Composition and sequence specific resonance assignments of the heterogeneous N-linked glycan in the 13.6 kDa adhesion domain of human CD2 as determined by NMR on the intact glycoprotein.

CD2, a T cell specific surface adhesion receptor, is critically important for T lymphocytes to mediate their regulatory and effector functions. The amino terminal domain of human CD2 is responsible for cell adhesion, binding to CD58 on antigen-presenting cells or target cells. This adhesion domain in human CD2 contains a single high-mannose N-glycan. This carbohydrate or part of it appears to be required to maintain the native conformation of the polypeptide and its ability to bind CD58. To better understand the structural aspects that regulate human CD2 adhesion functions, we had previously determined the solution structure of the protein part of the N-glycosylated adhesion domain of human CD2 (hu-sCD2(105); MW approximately 13.6 kDa) by NMR spectroscopy.

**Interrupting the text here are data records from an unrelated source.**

(** ** printPath *)

(** The stream a write goes to: [std::cout], or the stream of the caller. *)
Inductive ostream := cout | caller_stream.

#[export] Instance ostream_eq_dec : EqDecision ostream.
Proof. solve_decision. Defined.

Definition writes := list (ostream * string).

(** [_printPath]; the recursive call leaves [output] at its default, [cout]. *)
Fixpoint print_path_rec (fuel : nat) (g : Graph) (s v : Z) (pi : list Z) (output : ostream) : outcome writes :=
  match fuel with
  | O => NoFuel
  | S fuel =>
      if decide (v = s) then t ← print_vertex g v; Ret [(output, t)]
      else
        p ← vget pi v;
        if decide (p = INVALID_VERTEX) then
          ts ← print_vertex g s; tv ← print_vertex g v;
          Ret [(output, "No path from "); (output, ts); (output, " to "); (output, tv);
               (output, " exists."); (output, endl)]
        else
          w ← print_path_rec fuel g s p pi cout;
          t ← print_vertex g v;
          Ret (w ++ [(output, " -> "); (output, t)])
  end.

Definition printPath (fuel : nat) (g : Graph) (s v : Z) (pi : list Z) (output : ostream) : outcome writes :=
  w ← print_path_rec fuel g s v pi output;
  Ret (w ++ [(output, endl)]).

(** What one stream received. *)
Definition text_on (o : ostream) (w : writes) : string :=
  String.concat "" (omap (λ e, if decide (e.1 = o) then Some e.2 else None) w).
(** The loop over the full blocks of the input. *)
Fixpoint process_blocks (fuel : nat) (st : Hasher) (data : list Z) : outcome (Hasher * list Z) :=
  match fuel with
  | O => NoFuel
  | S fuel =>
      if decide (Z.of_nat block_size ≤ Z.of_nat (length data)) then
        let st := processBlock st (take block_size data) in
        process_blocks fuel
          (mkHasher (u64 (m_numBytes st + Z.of_nat block_size)) (m_bufferSize st) (m_buffer st) (m_hash st))
          (drop block_size data)
      else Ret (st, data)
  end.

Definition add (st : Hasher) (data : list Z) : outcome Hasher :=
  '(st, data) ← (if decide (0 < m_bufferSize st) then fill st data else Ret (st, data));
  let st := flush_full st in
  if decide (length data = 0%nat) then Ret st
  else
    '(st, data) ← process_blocks (S (length data)) st data;
    foldM push_byte st data.

(** ** Specification: the full blocks are processed, the rest is kept *)

Fixpoint compress_blocks (n : nat) (h : list Z) (data : list Z) : list Z :=
  match n with
  | O => h
  | S n => compress_blocks n (process h (take block_size data)) (drop block_size data)
  end.

(** The object has taken in exactly the bytes [msg]. *)
Definition absorbed (st : Hasher) (msg : list Z) : Prop :=
  ∃ n full tail, msg = full ++ tail ∧ length full = (block_size * n)%nat ∧ (length tail < block_size)%nat ∧
    m_hash st = compress_blocks n initial_hash full ∧ m_bufferSize st = Z.of_nat (length tail) ∧
    take (length tail) (m_buffer st) = tail ∧ length (m_buffer st) = buffer_size ∧
    m_numBytes st = u64 (Z.of_nat (length full)).
End absorb.

(** ** Helper lemmas *)
Lemma write_at_spec buf p bs :
  0 ≤ p → p + Z.of_nat (length bs) ≤ Z.of_nat (length buf) →
  write_at buf p bs =
    Ret (take (Z.to_nat p) buf ++ bs ++ drop (Z.to_nat p + length bs) buf).
Proof.
  revert buf p. induction bs as [|b bs IH]; intros buf p Hp Hl; cbn [write_at length] in *.
  { by rewrite app_nil_l, Nat.add_0_r, take_drop. }
  rewrite vset_is_Ret by lia. cbn [mbind outcome_bind].
  rewrite IH by (rewrite ?length_insert; lia). f_equal.
  replace (Z.to_nat (p + 1)) with (S (Z.to_nat p)) by lia.
  rewrite drop_insert_lt by lia.
  rewrite (take_S_r _ _ b), take_insert_ge by
    (try apply list_lookup_insert_eq; lia).
  rewrite <-app_assoc. cbn. do 3 f_equal. f_equal. lia.
Qed.

(** A loop that stores the same value at consecutive places. *)
Lemma fill_range_spec buf lo hi off x :
  0 ≤ lo - off → lo ≤ hi → hi - off ≤ Z.of_nat (length buf) →
  for_range lo hi (λ buf i, vset buf (i - off) x) buf =
    write_at buf (lo - off) (replicate (Z.to_nat (hi - lo)) x).
Proof.
  intros Hlo Hhi Hl. unfold for_range.
  remember (Z.to_nat (hi - lo)) as n eqn:Hn. revert lo buf Hlo Hhi Hl Hn.
  induction n as [|n IH]; intros lo buf Hlo Hhi Hl Hn.
  { by replace (hi - lo) with 0 by lia. }
  rewrite seqZ_cons by lia. cbn [foldM replicate write_at].
  rewrite vset_is_Ret by lia. cbn [mbind outcome_bind].
  replace (Z.pred (hi - lo)) with (hi - Z.succ lo) by lia.
  rewrite IH by (rewrite ?length_insert; lia). f_equal. lia.
Qed.

(** Storing a run of bytes after the first [n], and dropping what follows. *)
Lemma write_at_take buf (n : nat) bs :
  (n + length bs ≤ length buf)%nat →
  ∃ buf', write_at buf (Z.of_nat n) bs = Ret buf' ∧ length buf' = length buf ∧
    take (n + length bs) buf' = take n buf ++ bs.
Proof.
  intros Hl. rewrite write_at_spec by lia. eexists. split; [done|].
  rewrite Nat2Z.id. split.
  - rewrite !length_app, length_take, length_drop. lia.
  - rewrite app_assoc, take_app_length'; [done|]. rewrite length_app, length_take. lia.
Qed.

Lemma zero_fill buf (lo hi off : nat) :
  (off ≤ lo)%nat → (lo ≤ hi)%nat → (hi - off ≤ length buf)%nat →
  for_range (Z.of_nat lo) (Z.of_nat hi) (λ buf i, vset buf (i - Z.of_nat off) 0) buf =
    Ret (take (lo - off) buf ++ replicate (hi - lo) 0 ++ drop (hi - off) buf).
Proof.
  intros H1 H2 H3. rewrite fill_range_spec by lia. rewrite write_at_spec by (rewrite ?length_replicate; lia).
  rewrite length_replicate.
  replace (Z.to_nat (Z.of_nat lo - Z.of_nat off)) with (lo - off)%nat by lia.
  replace (Z.to_nat (Z.of_nat hi - Z.of_nat lo)) with (hi - lo)%nat by lia.
  by replace (lo - off + (hi - lo))%nat with (hi - off)%nat by lia.
Qed.

(** A marker after the first [t] bytes, and zeros up to [r] bytes. *)
Lemma mark_and_clear buf (t r : nat) d tail :
  (r ≤ length buf)%nat → (t < r)%nat → take t buf = tail →
  (buf ← vset buf (Z.of_nat t) d;
   for_range (Z.of_nat t + 1) (Z.of_nat r) (λ buf i, vset buf i 0) buf) =
    Ret (tail ++ [d] ++ replicate (r - S t) 0 ++ drop r buf).
Proof.
  intros Hl Ht Htk. rewrite vset_is_Ret by lia. cbn [mbind outcome_bind]. rewrite Nat2Z.id.
  transitivity (for_range (Z.of_nat (S t)) (Z.of_nat r)
    (λ buf i, vset buf (i - Z.of_nat 0) 0) (<[t := d]> buf)).
  { replace (Z.of_nat t + 1) with (Z.of_nat (S t)) by lia. unfold for_range.
    apply foldM_ext. intros. by rewrite Z.sub_0_r. }
  rewrite zero_fill by (rewrite ?length_insert; lia). rewrite !Nat.sub_0_r.
  rewrite (take_S_r _ _ d), take_insert_ge by (try apply list_lookup_insert_eq; lia).
  by rewrite Htk, <-app_assoc, drop_insert_lt by lia.
Qed.

(** The text of two pieces is that of both together. *)
Lemma to_hex_acc l s :
  foldl (λ result b, (result +:+ String (hex_digit (Z.land (Z.shiftr b 4) 15)) EmptyString
    +:+ String (hex_digit (Z.land b 15)) EmptyString)%string) s l = (s +:+ to_hex l)%string.
Proof.
  revert s. induction l as [|b l IH]; intros s; [by rewrite append_nil_r|]. unfold to_hex. cbn [foldl].
  rewrite !IH. rewrite append_nil_l. by rewrite !append_assoc.
Qed.

Lemma to_hex_append l1 l2 : to_hex (l1 ++ l2) = (to_hex l1 +:+ to_hex l2)%string.
Proof. unfold to_hex. rewrite foldl_app. apply to_hex_acc. Qed.

Lemma u64_add_l a b : u64 (u64 a + b) = u64 (a + b).
Proof. apply Zplus_mod_idemp_l. Qed.

Lemma u64_mul_r a b : u64 (a * u64 b) = u64 (a * b).
Proof. apply Zmult_mod_idemp_r. Qed.

Section absorb_lemmas.
Context {A : Absorber} {L : AbsorberLaws A}.

Lemma compress_blocks_app n m h a b :
  length a = (block_size * n)%nat →
  compress_blocks (n + m) h (a ++ b) = compress_blocks m (compress_blocks n h a) b.
Proof.
  revert h a. induction n as [|n IH]; intros h a Ha.
  { rewrite Nat.mul_0_r in Ha. by apply nil_length_inv in Ha as ->. }
  cbn [Nat.add compress_blocks]. rewrite take_app_le, drop_app_le by lia.
  apply IH. rewrite length_drop. lia.
Qed.

Lemma compress_blocks_prefix n h a b :
  length a = (block_size * n)%nat → compress_blocks n h (a ++ b) = compress_blocks n h a.
Proof.
  intros Ha. pose proof (compress_blocks_app n 0 h a b Ha) as E. by rewrite Nat.add_0_r in E.
Qed.

(** [fill] on input that does not fill the buffer, and on input that does. *)
Lemma fill_spec st data :
  0 ≤ m_bufferSize st ≤ Z.of_nat block_size → length (m_buffer st) = buffer_size →
  let k := Nat.min (length data) (block_size - Z.to_nat (m_bufferSize st)) in
  ∃ buf, fill st data =
      Ret (mkHasher (m_numBytes st) (m_bufferSize st + Z.of_nat k) buf (m_hash st), drop k data) ∧
    length buf = buffer_size ∧
    take (Z.to_nat (m_bufferSize st) + k) buf =
      take (Z.to_nat (m_bufferSize st)) (m_buffer st) ++ take k data.
Proof.
  pose proof block_size_pos as HB. pose proof block_fits as HF.
  revert st. induction data as [|b data IH]; intros st Hs Hl; cbn [fill length].
  { exists (m_buffer st). split_and!; [|done|].
    - destruct st; cbn. by rewrite Z.add_0_r.
    - by rewrite Nat.add_0_r, app_nil_r. }
  case_decide as Hlt.
  - unfold push_byte. rewrite vset_is_Ret by lia. cbn [mbind outcome_bind].
    set (st1 := mkHasher _ _ _ _). destruct (IH st1) as (buf & Hf & Hlb & Ht).
    { cbn. lia. } { cbn. by rewrite length_insert. }
    cbn [st1 m_bufferSize m_numBytes m_buffer m_hash] in *.
    rewrite Hf. exists buf.
    replace (Z.to_nat (m_bufferSize st + 1)) with (S (Z.to_nat (m_bufferSize st))) in * by lia.
    set (k := Nat.min (length data) (block_size - S (Z.to_nat (m_bufferSize st)))) in *.
    replace (Nat.min (S (length data)) (block_size - Z.to_nat (m_bufferSize st))) with (S k) by lia.
    split_and!; [|done|].
    + cbn [drop]. do 3 f_equal. lia.
    + rewrite Nat.add_succ_r. cbn [Nat.add] in Ht. rewrite Ht. cbn [take].
      rewrite (take_S_r _ _ b), take_insert_ge by (try apply list_lookup_insert_eq; lia).
      by rewrite <-app_assoc.
  - assert (m_bufferSize st = Z.of_nat block_size) as E by lia.
    replace (block_size - Z.to_nat (m_bufferSize st))%nat with 0%nat by lia.
    exists (m_buffer st). rewrite Nat.min_0_r, drop_0, take_0, app_nil_r, !Nat.add_0_r.
    split_and!; [|done|done]. rewrite Z.add_0_r. by destruct st.
Qed.
(* ===== verification/Md5.v ===== *)
(** * MD5 (src/pmud/src/common/hash-library/md5.cpp)

    The compression function as the code has it (64 unrolled lines, the
    registers renamed instead of moved), the RFC 1321 loop, and the proof that
    they agree. *)
From S2P Require Import Prelude.
From S2P Require Import Word.
From S2P Require Import BlockHasher.

(** ** The code *)
Definition f1 (b c d : Z) : Z := Z.lxor d (Z.land b (Z.lxor c d)).
Definition f2 (b c d : Z) : Z := Z.lxor c (Z.land d (Z.lxor b c)).
Definition f3 (b c d : Z) : Z := Z.lxor (Z.lxor b c) d.
Definition f4 (b c d : Z) : Z := Z.lxor c (Z.lor b (not32 d)).

(** One line, for the registers in the roles of [a] to [d]:
    [a = rotate(a + f(b,c,d) + w + k, s) + b]. *)
Definition line (f : Z → Z → Z → Z) (a b c d w k s : Z) : Z :=
  add32 (rotl32 (add32 (add32 (add32 a (f b c d)) w) k) s) b.

Definition registers : Type := Z * Z * Z * Z.

(** Four lines, with the numbers of the words, the constants and the shifts. *)
Definition four (f : Z → Z → Z → Z) (ws : list nat) (ks ss words : list Z) (s : registers) : registers :=
  let W j := nth (nth j ws 0%nat) words 0 in
  let K j := nth j ks 0 in
  let S j := nth j ss 0 in
  let '(a, b, c, d) := s in
  let a := line f a b c d (W 0%nat) (K 0%nat) (S 0%nat) in
  let d := line f d a b c (W 1%nat) (K 1%nat) (S 1%nat) in
  let c := line f c d a b (W 2%nat) (K 2%nat) (S 2%nat) in
  let b := line f b c d a (W 3%nat) (K 3%nat) (S 3%nat) in
  (a, b, c, d).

Here, we have identified protein--carbohydrate and carbohydrate--carbohydrate interactions and, in combination with previous knowledge from electrospray ionization mass spectrometry, have determined the composition of the heterogeneous high-mannose glycan in hu-sCD2(105). These contacts clearly define the carbohydrate's orientation with respect to the protein. The NMR data further suggest that one arm of the glycan is folded toward the trisaccharide core consisting of GlcNAc1-GlcNAc2-Man3. A detailed comparison between chemical shift data of free model oligosaccharides with those of the glycomers present in our hu-sCD2(105) sample reveals that only the resonances of the two GlcNAc residues are significantly different from those of free high-mannose glycans. This work was based on a new strategy to achieve sequential assignments of the 1H and 13C resonances of the heterogeneous high-mannose carbohydrate [(Man)nGlcNAc2, n = 5-8] in hu-sCD2(105) on the intact glycoprotein using a combination of homonuclear 1H-1H and heteronuclear 1H-13C NMR experiments at natural abundance.